Run through the records and, wherever a line holds the word "button", return that line.

Records for processing START

(** *** [Math.max], [Math.ceil] and the quotient *)

Lemma Math_max_valid x y :
  valid x = true -> valid y = true -> valid (Math_max x y) = true.
Proof.
  intros Vx Vy. unfold Math_max.
  destruct (Number_isNaN x || Number_isNaN y); [reflexivity|].
  destruct x as [[]| | |], y as [[]| | |]; try destruct (lt _ _); assumption.
Qed.

(** [Math.max(1, y)] is NaN when [y] is, and otherwise [1], or [y] when
    [y] is above [1]. *)
Lemma Math_max_one_cases y :
  (Number_isNaN y = true /\ Math_max (lit 1) y = Number_NaN) \/
  (Number_isNaN y = false /\
   (Math_max (lit 1) y = lit 1 \/
    (Math_max (lit 1) y = y /\ lt (lit 1) y = true))).
Proof.
  unfold Math_max. change (Number_isNaN (lit 1)) with false. cbn [orb].
  destruct (Number_isNaN y); [left; split; reflexivity|].
  right. split; [reflexivity|].
  change (lit 1) with (S754_finite false 4503599627370496 (-52)).
  destruct (lt (S754_finite false 4503599627370496 (-52)) y) eqn:E.
  - right. split; reflexivity.
  - left. reflexivity.
Qed.

Lemma Math_max_one_ge y :
  Number_isNaN y = false -> le (lit 1) (Math_max (lit 1) y) = true.
Proof.
  intros N. destruct (Math_max_one_cases y) as [[N' _] | [_ [-> | [-> L]]]].
  - congruence.
  - reflexivity.
  - apply ltb_leb, L.
Qed.

(** A number above [0] is a positive finite number or the infinity. *)
Lemma gt_zero_shape x :
  gt x (lit 0) = true ->
  x = S754_infinity false \/ exists m e, x = S754_finite false m e.
Proof.
  unfold gt. change (lit 0) with (S754_zero false).
  destruct x as [s|[]| |[] m e]; cbn; try congruence; eauto.
Qed.

(** [Math.max(limit, 1)] for a finite [limit] is a positive finite
    number. *)
Lemma Math_max_limit_one limit :
  Number_isFinite limit = true ->
  exists m e, Math_max limit (lit 1) = S754_finite false m e.
Proof.
  intros F. unfold Math_max.
  change (lit 1) with (S754_finite false 4503599627370496 (-52)).
  destruct limit as [s|s| |s m e]; try discriminate; cbn [Number_isNaN orb].
  - destruct s; cbn; eauto.
  - destruct (lt (S754_finite s m e) (S754_finite false 4503599627370496 (-52)))
      eqn:E; [eauto|].
    destruct s; [cbn in E; discriminate | eauto].
Qed.

Lemma div_core_nonneg m1 e1 m2 e2 :
  0 <= fst (fst (SFdiv_core_binary JS.prec JS.emax (Zpos m1) e1 (Zpos m2) e2)).
Proof.
  unfold SFdiv_core_binary.
  set (e' := Z.min _ _). set (s := e1 - e2 - e').
  set (m' := match s with Z0 => _ | Zpos _ => _ | Zneg _ => _ end).
  assert (Hm' : 0 <= m').
  { unfold m'. destruct s; try lia. apply Z.shiftl_nonneg. lia. }
  destruct (Z.div_eucl m' (Zpos m2)) as [q r] eqn:E. cbn [fst].
  assert (Hq : q = m' / Zpos m2) by (unfold Z.div; rewrite E; reflexivity).
  rewrite Hq. apply Z.div_pos; lia.
Qed.

(** The quotient of a number above [0] by a positive finite number is
    not NaN. *)
Lemma div_positive_not_NaN n m e :
  gt n (lit 0) = true ->
  Number_isNaN (div n (S754_finite false m e)) = false.
Proof.
  intros G. destruct (gt_zero_shape n G) as [-> | (mn & en & ->)];
    [reflexivity|].
  unfold div. cbn [SFdiv xorb].
  pose proof (div_core_nonneg mn en m e) as Hq.
  destruct (SFdiv_core_binary JS.prec JS.emax (Zpos mn) en (Zpos m) e)
    as [[mz ez] lz]. cbn [fst] in Hq.
  destruct (binary_round_aux_cases JS.prec JS.emax false mz ez lz Hq)
    as [-> | [-> | (m' & e' & -> & _)]]; reflexivity.
Qed.

Lemma Math_ceil_not_NaN x :
  Number_isNaN x = false -> Number_isNaN (Math_ceil x) = false.
Proof.
  intros N. unfold Math_ceil.
  destruct x as [s|s| |s m e]; try discriminate; try reflexivity.
  pose proof (Math_floor_not_NaN (SFopp (S754_finite s m e)) eq_refl) as H.
  destruct (Math_floor (SFopp (S754_finite s m e))); first [reflexivity | congruence].
Qed.

End RoundingFacts.

(** ** The pager of the table *)

Module PagerFacts.

Import Api Hook NumberFacts IntegerFacts HookFacts HookLife RoundingFacts.

(** What [setPage] makes of a genuine number that is NaN or not below
    [1]: a number not below [1]. *)
Lemma sanitize_page_ge_one v :
  valid v = true -> v = Number_NaN \/ le (lit 1) v = true ->
  le (lit 1) (sanitizePositiveInteger v (lit 1) true) = true.
Proof.
  intros V H. unfold sanitizePositiveInteger.
  destruct (Number_isFinite v) eqn:F; cbn [negb]; [|reflexivity].
  destruct H as [-> | L]; [discriminate|].
  pose proof (valid_floor_ge_one v V F L) as G.
  rewrite (ge_one_not_negative _ G). exact G.
Qed.

(** X20.  The Previous button does nothing in a render that shows page
    [1] or less.  Otherwise, whatever genuine number [page] holds when
    the update runs, [page] becomes a finite integer that is at least
    [1] (although [setPage] itself accepts [0]), and no other cell
    changes. *)
Theorem handlePrevious_page_at_least_one
    (s : State) (meta : option PaginationMeta) (shown : number) :
  valid (page s) = true ->
  let s' := fst (Table.handlePrevious meta shown s) in
  (Table.canPreviousPage meta shown = false -> s' = s) /\
  (Table.canPreviousPage meta shown = true ->
   integer (page s') /\ le (lit 1) (page s') = true /\
   limit s' = limit s /\ data s' = data s /\ Hook.meta s' = Hook.meta s /\
   error s' = error s /\ isLoading s' = isLoading s /\
   isRefreshing s' = isRefreshing s /\ controllers s' = controllers s /\
   controllerRef s' = controllerRef s /\ intervalRef s' = intervalRef s).
Proof.
  intros V s'. unfold s', Table.handlePrevious. split; intros C; rewrite C.
  - reflexivity.
  - unfold setPage, setPageState, nextValue.
    cbn [fst page limit data Hook.meta error isLoading isRefreshing
         controllers controllerRef intervalRef].
    pose proof (sub_valid (page s) (lit 1) V eq_refl) as Vd.
    pose proof (Math_max_valid (lit 1) _ eq_refl Vd) as Vm.
    split; [apply sanitize_integer; [exact Vm | exact integer_1]|].
    split; [|repeat split].
    apply sanitize_page_ge_one; [exact Vm|].
    destruct (Math_max_one_cases (sub (page s) (lit 1)))
      as [[_ ->] | [_ [-> | [-> L]]]].
    + left; reflexivity.
    + right; reflexivity.
    + right. apply ltb_leb, L.
Qed.

(** X21.  The Next button does nothing in a render where there is no
    next page.  Otherwise, when [page] holds a genuine number that is
    not negative, as it always does, [page] becomes a finite integer
    that is at least [1], and no other cell changes. *)
Theorem handleNext_page_at_least_one
    (s : State) (rows : list SensorReading) (meta : option PaginationMeta)
    (shown size : number) :
  valid (page s) = true -> le (lit 0) (page s) = true ->
  let s' := fst (Table.handleNext rows meta shown size s) in
  (Table.canNextPage rows meta shown size = false -> s' = s) /\
  (Table.canNextPage rows meta shown size = true ->
   integer (page s') /\ le (lit 1) (page s') = true /\
   limit s' = limit s /\ data s' = data s /\ Hook.meta s' = Hook.meta s /\
   error s' = error s /\ isLoading s' = isLoading s /\
   isRefreshing s' = isRefreshing s /\ controllers s' = controllers s /\
   controllerRef s' = controllerRef s /\ intervalRef s' = intervalRef s).
Proof.
  intros V L s'. unfold s', Table.handleNext. split; intros C; rewrite C.
  - reflexivity.
  - unfold setPage, setPageState, nextValue.
    cbn [fst page limit data Hook.meta error isLoading isRefreshing
         controllers controllerRef intervalRef].
    pose proof (add_valid (page s) (lit 1) V eq_refl) as Va.
    split; [apply sanitize_integer; [exact Va | exact integer_1]|].
    split; [|repeat split].
    apply sanitize_page_ge_one; [exact Va|].
    right. apply add_one_ge_one; assumption.
Qed.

Records for processing END

• Answer below:
(** X20.  The Previous button does nothing in a render that shows page
(** X21.  The Next button does nothing in a render where there is no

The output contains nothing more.